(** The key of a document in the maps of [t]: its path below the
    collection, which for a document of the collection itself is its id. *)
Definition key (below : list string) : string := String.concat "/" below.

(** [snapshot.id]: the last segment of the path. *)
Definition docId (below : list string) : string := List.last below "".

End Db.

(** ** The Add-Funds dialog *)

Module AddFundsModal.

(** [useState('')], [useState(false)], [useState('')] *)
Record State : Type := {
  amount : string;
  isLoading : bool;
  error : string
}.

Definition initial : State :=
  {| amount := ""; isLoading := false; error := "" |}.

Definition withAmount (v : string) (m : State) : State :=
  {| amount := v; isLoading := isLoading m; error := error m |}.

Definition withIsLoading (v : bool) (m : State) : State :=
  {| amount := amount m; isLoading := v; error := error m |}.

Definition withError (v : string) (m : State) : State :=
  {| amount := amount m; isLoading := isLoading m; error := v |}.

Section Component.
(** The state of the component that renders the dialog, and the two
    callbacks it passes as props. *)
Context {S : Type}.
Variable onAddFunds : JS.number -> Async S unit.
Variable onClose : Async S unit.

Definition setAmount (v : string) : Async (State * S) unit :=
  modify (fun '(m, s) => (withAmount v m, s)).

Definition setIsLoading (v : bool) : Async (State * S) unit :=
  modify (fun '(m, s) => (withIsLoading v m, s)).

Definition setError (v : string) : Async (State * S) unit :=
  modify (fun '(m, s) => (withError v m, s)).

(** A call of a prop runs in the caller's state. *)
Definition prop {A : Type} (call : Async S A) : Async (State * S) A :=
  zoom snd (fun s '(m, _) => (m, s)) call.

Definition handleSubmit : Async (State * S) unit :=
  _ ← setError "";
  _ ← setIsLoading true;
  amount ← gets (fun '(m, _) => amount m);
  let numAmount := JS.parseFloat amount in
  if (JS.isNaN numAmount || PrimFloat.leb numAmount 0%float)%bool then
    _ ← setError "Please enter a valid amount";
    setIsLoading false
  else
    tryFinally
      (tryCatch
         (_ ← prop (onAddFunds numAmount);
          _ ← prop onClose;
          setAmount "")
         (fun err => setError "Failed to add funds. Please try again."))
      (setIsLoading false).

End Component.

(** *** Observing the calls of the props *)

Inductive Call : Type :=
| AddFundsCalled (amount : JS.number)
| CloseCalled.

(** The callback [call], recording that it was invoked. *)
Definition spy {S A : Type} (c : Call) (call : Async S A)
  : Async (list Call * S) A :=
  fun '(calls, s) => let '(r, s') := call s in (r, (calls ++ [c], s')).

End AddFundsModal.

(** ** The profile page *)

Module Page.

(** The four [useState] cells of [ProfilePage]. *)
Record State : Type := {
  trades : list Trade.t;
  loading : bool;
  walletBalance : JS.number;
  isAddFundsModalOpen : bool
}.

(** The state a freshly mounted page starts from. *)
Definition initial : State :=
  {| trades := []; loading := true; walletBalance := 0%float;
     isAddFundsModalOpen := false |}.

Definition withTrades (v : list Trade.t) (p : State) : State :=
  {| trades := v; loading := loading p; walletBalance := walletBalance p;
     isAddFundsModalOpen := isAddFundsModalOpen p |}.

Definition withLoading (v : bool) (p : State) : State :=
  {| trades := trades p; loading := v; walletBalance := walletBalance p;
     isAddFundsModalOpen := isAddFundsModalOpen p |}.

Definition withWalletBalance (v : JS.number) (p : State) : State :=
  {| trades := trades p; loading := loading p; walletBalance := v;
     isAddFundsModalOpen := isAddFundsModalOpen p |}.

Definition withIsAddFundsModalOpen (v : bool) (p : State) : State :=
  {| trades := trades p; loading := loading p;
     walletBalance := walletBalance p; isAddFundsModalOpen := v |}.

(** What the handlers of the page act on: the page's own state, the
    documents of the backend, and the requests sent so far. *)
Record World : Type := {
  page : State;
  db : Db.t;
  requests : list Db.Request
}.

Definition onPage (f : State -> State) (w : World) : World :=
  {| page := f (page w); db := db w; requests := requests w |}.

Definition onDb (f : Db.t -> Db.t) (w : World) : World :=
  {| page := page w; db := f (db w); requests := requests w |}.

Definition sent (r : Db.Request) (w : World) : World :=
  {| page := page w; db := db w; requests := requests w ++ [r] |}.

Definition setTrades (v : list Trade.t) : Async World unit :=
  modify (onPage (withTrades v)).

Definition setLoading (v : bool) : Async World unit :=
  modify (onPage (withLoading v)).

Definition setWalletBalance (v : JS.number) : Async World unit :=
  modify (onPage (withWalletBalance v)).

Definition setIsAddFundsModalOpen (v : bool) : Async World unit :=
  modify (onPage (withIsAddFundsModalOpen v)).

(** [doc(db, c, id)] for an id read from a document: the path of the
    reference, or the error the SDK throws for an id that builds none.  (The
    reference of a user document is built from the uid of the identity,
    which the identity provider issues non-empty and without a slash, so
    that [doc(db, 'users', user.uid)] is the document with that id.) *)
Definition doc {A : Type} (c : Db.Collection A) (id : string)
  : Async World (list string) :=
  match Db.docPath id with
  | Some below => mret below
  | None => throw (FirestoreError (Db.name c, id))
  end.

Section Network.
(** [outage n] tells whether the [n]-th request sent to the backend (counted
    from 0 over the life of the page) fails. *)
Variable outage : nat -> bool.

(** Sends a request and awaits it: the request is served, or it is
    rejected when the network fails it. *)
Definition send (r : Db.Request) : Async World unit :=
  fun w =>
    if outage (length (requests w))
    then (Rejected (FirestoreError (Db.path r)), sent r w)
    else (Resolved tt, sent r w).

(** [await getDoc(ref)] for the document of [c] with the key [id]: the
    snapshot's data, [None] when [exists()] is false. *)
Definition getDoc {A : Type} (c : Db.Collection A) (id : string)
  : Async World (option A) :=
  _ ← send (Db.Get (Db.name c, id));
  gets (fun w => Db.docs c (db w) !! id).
--------------------
→ **Assignment**:
Count the lines in the material containing the string "requests", and state the number with nothing added.

→ **Problem solution**:
6